_Problem statement:_
Nothing but the lines from the start of the records below through the line that has "one is not negative, the" should appear, each exactly as given.
==== Information
(** Claim C3.  After the calls [markWeak t0 e0], then [calls], on a new
    constraint, the stored weak threshold is the minimum of the proposed
    thresholds, each raised to the floor first, and the stored expiry is the
    maximum of the proposed expiries (expiries are timestamps: the largest
    one is not negative, the expiry of a new constraint being 0).  Two calls
    with thresholds t1 < t2 and expiries e1 > e2, with t1 at or above the
    floor, leave in either order the threshold t1, the expiry e1 and, up to
    e1, the effective threshold t1. *)
Theorem markWeak_composition ia ib restLength k :
  let fresh := newConstraint cfg ia ib restLength k in
  (forall t0 e0 (calls : list (R * R)),
      0 <= maxOf e0 (map snd calls) ->
      let c := applyMarks cfg ((t0, e0) :: calls) fresh in
      weakThreshold c
      = Some (minOf (clampWeak cfg t0) (map (fun te => clampWeak cfg (fst te)) calls))
      /\ weakUntilTs c = maxOf e0 (map snd calls))
  /\ (forall t1 t2 e1 e2 nowTs,
        t1 < t2 -> e2 < e1 -> minWeakThreshold cfg <= t1 -> 0 <= e1 -> nowTs <= e1 ->
        let c12 := markWeak cfg t2 e2 (markWeak cfg t1 e1 fresh) in
        let c21 := markWeak cfg t1 e1 (markWeak cfg t2 e2 fresh) in
        (weakThreshold c12 = Some t1 /\ weakUntilTs c12 = e1
         /\ getCurrentBreakThreshold nowTs c12 = t1)
        /\ (weakThreshold c21 = Some t1 /\ weakUntilTs c21 = e1
            /\ getCurrentBreakThreshold nowTs c21 = t1)).
Proof.
  intros fresh. split.
  - intros t0 e0 calls Hmax c. subst c. simpl.
    split.
    + erewrite applyMarks_threshold; [done|].
      by rewrite markWeak_threshold.
    + rewrite applyMarks_until, markWeak_until. simpl.
      rewrite maxOf_Rmax. apply Rmax_right, Hmax.
  - intros t1 t2 e1 e2 nowTs Ht He Hfloor He1 Hnow c12 c21.
    assert (Hc1 : clampWeak cfg t1 = t1) by (apply Rmax_left; lra).
    assert (Hc2 : t1 <= clampWeak cfg t2)
      by (unfold clampWeak; pose proof (Rmax_l t2 (minWeakThreshold cfg)); lra).
    assert (H12 : weakThreshold c12 = Some t1 /\ weakUntilTs c12 = e1).
    { subst c12. rewrite !markWeak_threshold, !markWeak_until. simpl.
      rewrite Hc1. split.
      - f_equal. apply Rmin_left, Hc2.
      - rewrite (Rmax_right 0 e1) by lra. apply Rmax_left; lra. }
    assert (H21 : weakThreshold c21 = Some t1 /\ weakUntilTs c21 = e1).
    { subst c21. rewrite !markWeak_threshold, !markWeak_until. simpl.
      rewrite Hc1. split.
      - f_equal. apply Rmin_right, Hc2.
      - rewrite <- Rmax_assoc. rewrite (Rmax_right e2 e1) by lra.
        apply Rmax_right; lra. }
    unfold getCurrentBreakThreshold.
    destruct H12 as [-> ->], H21 as [-> ->].
    destruct (Rle_dec nowTs e1); [done|lra].
Qed.
End MarkWeak.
========
_Exercise result:_
(** Claim C3.  After the calls [markWeak t0 e0], then [calls], on a new
    constraint, the stored weak threshold is the minimum of the proposed
    thresholds, each raised to the floor first, and the stored expiry is the
    maximum of the proposed expiries (expiries are timestamps: the largest
    one is not negative, the expiry of a new constraint being 0).  Two calls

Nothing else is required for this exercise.